The organization representing fee-only advisors has launched a public initiative to clear up consumer confusion about fiduciaries that it says has been worsened by the SEC's proposed best-interest rule.

The National Association of Personal Financial Advisors (NAPFA) initiative includes infographics, GIFs and a pointed questionnaire investors can use to elicit critical information about their broker or advisor in the wake of the pending SEC “Reg Best Interest” proposal, which NAPFA alleges uses fiduciary-like terminology without applying a fiduciary standard to the bulk of the advisor industry.

“The term ‘best-interest’ is not shorthand for fiduciary and it is misleading to investors,” NAPFA President Geoffrey Brown told Financial Advisor magazine.

Brown said the regulation creates a “false equivalency” in investors’ minds between registered investment advisors, who do have a fiduciary standard, and hybrid or dually-registered advisors and brokers, who will instead be held to an undefined “best-interest" standard under the proposal.

“An investor could go seek advice from a broker and believe they’re working with a fiduciary when they’re not,” Brown said. “We thought it was very important to arm investors with a clear definition of what a fiduciary is, tips on choosing an advisor, a sample set of questions and diagnostics to help them do due diligence.”

In one of example of the message being conveyed, NAPFA states the following on its campaign website: “Non-fiduciary financial professionals can recommend products whose sales generate bonuses, commissions or prizes for them, but can cost you significantly more in higher fees. It’s estimated that non-fiduciary advice costs investors up to $17 billion a year,” NAPFA states on the campaign's website.

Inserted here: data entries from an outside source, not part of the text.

(* ===== verification/VpnManager.v ===== *)
(** * Virtual private networks

    src/src/vpn_manager.c: the WireGuard device with its peers, the ZeroTier networks and the
    Tailscale node.  The three programs are reached through commands of the shell and files, so the
    operations are programs of [System]; log lines are left out.  The tests on null pointers are
    those of the types, and [#if defined(__linux__)] is taken. *)

From S2P Require Import Prelude Fluxwan Ipv4 CLib ProxyUri System NetApply ConfigSave WebCore WebApi Base64 Field25519 ModL Ed25519 Ed25519Spec X25519.

(** ** Text *)

(** The text before the first [c], when there is one. *)
Fixpoint before (c : Z) (s : cstring) : cstring :=
  match s with
  | [] => []
  | d :: s => if d =? c then [] else d :: before c s
  end.
Definition chomp (s : cstring) : cstring := before 13 (before 10 s).
(** The line that one call of [fgets] reads. *)
Definition fgets1 (n : Z) (f : list Z) : option cstring := (fun r => cstr r.1) <$> fgets n f.

(** [sscanf] with [%<w>s] conversions: the words that are converted, and the text after them. *)
Fixpoint scan_words (ws : list nat) (s : cstring) : list cstring * cstring :=
  match ws with
  | [] => ([], s)
  | w :: ws =>
      let s := skip_spaces s in
      match take_word w s with
      | [] => ([], s)
      | x => let '(l, r) := scan_words ws (drop (length x) s) in (x :: l, r)
      end
  end.

(** [%llu], with the text after the number. *)
Fixpoint skip_digits (s : cstring) : cstring :=
  match s with
  | c :: s' => if isdigit c then skip_digits s' else s
  | [] => []
  end.
Definition scan_llu (s : cstring) : option (Z * cstring) :=
  let rest := match skip_spaces s with 45 :: r | 43 :: r => r | r => r end in
  (fun v => (v, skip_digits rest)) <$> scan_u64 s.

(** The first element that satisfies [p] is changed. *)
Fixpoint change_first {A} (p : A -> bool) (f : A -> A) (l : list A) : list A :=
  match l with
  | [] => []
  | x :: l => if p x then f x :: l else x :: change_first p f l
  end.

(** ** WireGuard *)

Section Keys.
(** [rand()] after [srand(seed)]: the numbers in their order; and what the array of the key holds
    before it is filled. *)
Context (rand : Z -> nat -> Z) (stack : list Z).

Definition key_text (s : cstring) : bool := (Z.of_nat (length s) =? 44) && bool_decide (s !! 43%nat = Some 61).

(** The keys of the [wg] program. *)
Definition wg_program_keys : sys (option (cstring * cstring)) :=
  out ← popen "wg genkey 2>/dev/null";
  match chomp <$> (out ≫= fgets1 128) with
  | Some priv =>
      if key_text priv then
        out ← popen (snprintf 256 "echo '%s' | wg pubkey 2>/dev/null" [FS priv]);
        mret (match chomp <$> (out ≫= fgets1 128) with
              | Some pub => if key_text pub then Some (priv, pub) else None
              | None => None
              end)
      else mret None
  | None => mret None
  end.

(** The 32 bytes of the private key before they are clamped. *)
Definition random_bytes : sys (list Z) :=
  f ← read_file "/dev/urandom";
  match f with
  | Some b => mret (take 32 (take 32 b ++ drop (length b) stack))
  | None =>
      now ← time_now;
      mret ((fun i => Z.land (rand (Z.lxor (u32 now) 1515870810) i) 255) <$> seq 0 32)
  end.
Definition clamp_key (b : list Z) : list Z :=
  let b := <[0%nat := default 0 (b !! 0%nat) .& 248]> b in
  let b := <[31%nat := default 0 (b !! 31%nat) .& 127]> b in
  <[31%nat := default 0 (b !! 31%nat) .| 64]> b.
Definition key_pair (b : list Z) (priv_sz pub_sz : Z) : cstring * cstring :=
  let priv := clamp_key b in
  (default [] (crypto_base64_encode priv priv_sz),
   default [] (crypto_base64_encode (crypto_scalarmult_base (F := gf) priv) pub_sz)).

(** [None] when the arrays are too small. *)
Definition vpn_manager_gen_wg_keypair (priv_sz pub_sz : Z) : sys (option (cstring * cstring)) :=
  if (priv_sz <? 45) || (pub_sz <? 45) then mret None
  else
    keys ← wg_program_keys;
    match keys with
    | Some (priv, pub) => mret (Some (str_trunc priv_sz priv, str_trunc pub_sz pub))
    | None => b ← random_bytes; mret (Some (key_pair b priv_sz pub_sz))
    end.
End Keys.

Definition wg_ifname (wg : wireguard_config_t) : cstring := or_text (wg_interface wg) "wg0".
Definition wg_addr (wg : wireguard_config_t) : cstring := or_text (wg_address wg) "10.250.0.1/24".
Definition wg_port (wg : wireguard_config_t) : Z := if 0 <? wg_listen_port wg then wg_listen_port wg else 51820.

Definition field_line (name : string) (v : cstring) : list cstring :=
  if empty v then [] else [bytes_of_string name ++ v].
Definition peer_lines (p : wireguard_peer_t) : list cstring :=
  if negb (wp_enabled p) || empty (wp_public_key p) then []
  else
    [bytes_of_string "[Peer]"] ++ field_line "# Name: " (wp_name p)
    ++ [bytes_of_string "PublicKey = " ++ wp_public_key p]
    ++ field_line "PresharedKey = " (wp_preshared_key p)
    ++ field_line "AllowedIPs = " (wp_allowed_ips p)
    ++ field_line "Endpoint = " (wp_endpoint p)
    ++ (if 0 <? wp_persistent_keepalive p then [bytes_of_string "PersistentKeepalive = " ++ dec (wp_persistent_keepalive p)] else [])
    ++ [[]].
Definition conf_lines (wg : wireguard_config_t) : list cstring :=
  [bytes_of_string "# Auto-generated by FluxWAN VPN Engine v" ++ FLUXWAN_VERSION;
   bytes_of_string "[Interface]";
   bytes_of_string "Address = " ++ wg_addr wg;
   bytes_of_string "ListenPort = " ++ dec (wg_port wg);
   bytes_of_string "PrivateKey = " ++ wg_private_key wg;
   []] ++ (wg_peers wg ≫= peer_lines).
Definition wg_conf_path (wg : wireguard_config_t) : cstring := snprintf 128 "/etc/wireguard/%s.conf" [FS (wg_ifname wg)].

(** A rule that is added when it is not there. *)
Definition once_rule (chain place rule : string) (dev : cstring) : cstring :=
  snprintf 512 (bytes_of_string "iptables -C " ++ chain ++ rule ++ " 2>/dev/null || iptables " ++ place ++ rule) [FS dev; FS dev].
Definition mgmt_rules (dev : cstring) : list cstring :=
  [once_rule "INPUT" "-I INPUT 1" " -i %s -p tcp --dport 8080 -j ACCEPT" dev;
   once_rule "INPUT" "-I INPUT 1" " -i %s -p tcp --dport 80 -j ACCEPT" dev;
   once_rule "INPUT" "-I INPUT 1" " -i %s -p tcp --dport 22 -j ACCEPT" dev;
   once_rule "INPUT" "-I INPUT 1" " -i %s -p icmp -j ACCEPT" dev;
   once_rule "FLUXWAN_WAN_SHIELD" "-I FLUXWAN_WAN_SHIELD 1" " -i %s -j ACCEPT" dev].
Definition forward_rules (dev : cstring) : list cstring :=
  [once_rule "FORWARD" "-A FORWARD" " -i %s -j ACCEPT" dev; once_rule "FORWARD" "-A FORWARD" " -o %s -j ACCEPT" dev].

(** The text from the last [c] on, with the text before it. *)
Fixpoint strrchr (s : cstring) (c : Z) : option (cstring * cstring) :=
  match s with
  | [] => None
  | d :: t =>
      match strrchr t c with
      | Some (a, b) => Some (d :: a, b)
      | None => if d =? c then Some ([], s) else None
      end
  end.
(** The network of the device: its last number is 0.  The source and the destination of this
    [snprintf] overlap, which C leaves undefined; here the text is the one before the call. *)
Definition masquerade_net (address : cstring) : cstring :=
  if empty address then "10.250.0.0/24"
  else
    let sub := str_trunc 64 address in
    match strrchr sub 46 with
    | Some (a, b) =>
        match strchr b 47 with
        | Some slash => a ++ str_trunc (64 - Z.of_nat (length a)) (bytes_of_string ".0" ++ slash)
        | None => sub
        end
    | None => sub
    end.

Definition run_all (cmds : list cstring) : sys unit := for_each (seq 0 (length cmds)) (fun i _ => safe_system (default [] (cmds !! i))) tt.

(** What is run once the file is written. *)
Definition wg_commands (wg : wireguard_config_t) : list cstring :=
  let dev := wg_ifname wg in let sub := masquerade_net (wg_address wg) in let port := u16 (wg_port wg) in
  [snprintf 512 "ip link add dev %s type wireguard 2>/dev/null" [FS dev];
   snprintf 512 "ip address replace %s dev %s 2>/dev/null" [FS (wg_addr wg); FS dev];
   snprintf 512 "wg setconf %s %s 2>/dev/null" [FS dev; FS (wg_conf_path wg)];
   snprintf 512 "ip link set up dev %s 2>/dev/null" [FS dev];
   snprintf 512 "iptables -C INPUT -p udp --dport %u -j ACCEPT 2>/dev/null || iptables -I INPUT -p udp --dport %u -j ACCEPT" [FN port; FN port]]
  ++ (if wg_allow_remote_mgmt wg then mgmt_rules dev else [])
  ++ forward_rules dev
  ++ [snprintf 512 "iptables -t nat -C POSTROUTING -s %s ! -d %s -j MASQUERADE 2>/dev/null || iptables -t nat -A POSTROUTING -s %s ! -d %s -j MASQUERADE"
        [FS sub; FS sub; FS sub; FS sub]].

Definition vpn_manager_apply_wireguard (wg : wireguard_config_t) : sys Z :=
  let dev := wg_ifname wg in
  if negb (wg_enabled wg) then
    safe_system (snprintf 256 "ip link delete dev %s 2>/dev/null || wg-quick down %s 2>/dev/null" [FS dev; FS dev]);;
    mret 0
  else
    safe_system "mkdir -p /etc/wireguard";;
    ok ← can_create (wg_conf_path wg);
    if negb ok then mret (-1)
    else
      do_call (WriteFile (wg_conf_path wg) (lines (conf_lines wg)));;
      do_call (Chmod (wg_conf_path wg) 384);;
      run_all (wg_commands wg);;
      mret 0.

Definition has_key (k : cstring) (p : wireguard_peer_t) : bool := str_eq (wp_public_key p) k.
Definition set_wg_peers (v : list wireguard_peer_t) (w : wireguard_config_t) : wireguard_config_t :=
  WireguardConfig (wg_enabled w) (wg_interface w) (wg_listen_port w) (wg_address w) (wg_private_key w) (wg_public_key w)
    (wg_allow_remote_mgmt w) v.

(** The device after the operation, and what it returns. *)
Definition vpn_manager_add_wg_peer (wg : wireguard_config_t) (peer : wireguard_peer_t) : sys (wireguard_config_t * Z) :=
  if empty (wp_public_key peer) then mret (wg, -1)
  else if existsb (has_key (wp_public_key peer)) (wg_peers wg) then
    let wg := set_wg_peers (change_first (has_key (wp_public_key peer)) (fun _ => peer) (wg_peers wg)) wg in
    r ← vpn_manager_apply_wireguard wg; mret (wg, r)
  else if MAX_WG_PEERS <=? Z.of_nat (length (wg_peers wg)) then mret (wg, -1)
  else
    let wg := set_wg_peers (wg_peers wg ++ [peer]) wg in
    r ← vpn_manager_apply_wireguard wg; mret (wg, r).

Definition vpn_manager_delete_wg_peer (wg : wireguard_config_t) (public_key : cstring) : sys (wireguard_config_t * Z) :=
  if empty public_key then mret (wg, -1)
  else
    match list_find (fun p => wp_public_key p = public_key) (wg_peers wg) with
    | None => mret (wg, -1)
    | Some (i, _) =>
        let wg := set_wg_peers (delete i (wg_peers wg)) wg in
        r ← vpn_manager_apply_wireguard wg; mret (wg, r)
    end.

SEC Chairman Jay Clayton said he hopes to finalize the agency's best-interest proposal in the summer.

Brown said NAPFA will decide how its 3,600 members want to respond to the SEC’s final rule when they see it.

Clayton has argued there really is no difference between the fiduciary standard and the best-interest standard. “The core duty is the same,” he said. “There are people who try to say there is daylight between the two. But not the way we think about it.”

Critics argue the SEC could just apply advisors’ existing fiduciary standard to dually registered brokers. But Clayton maintains two standards are needed to reflect the differences in the RIA and broker business models.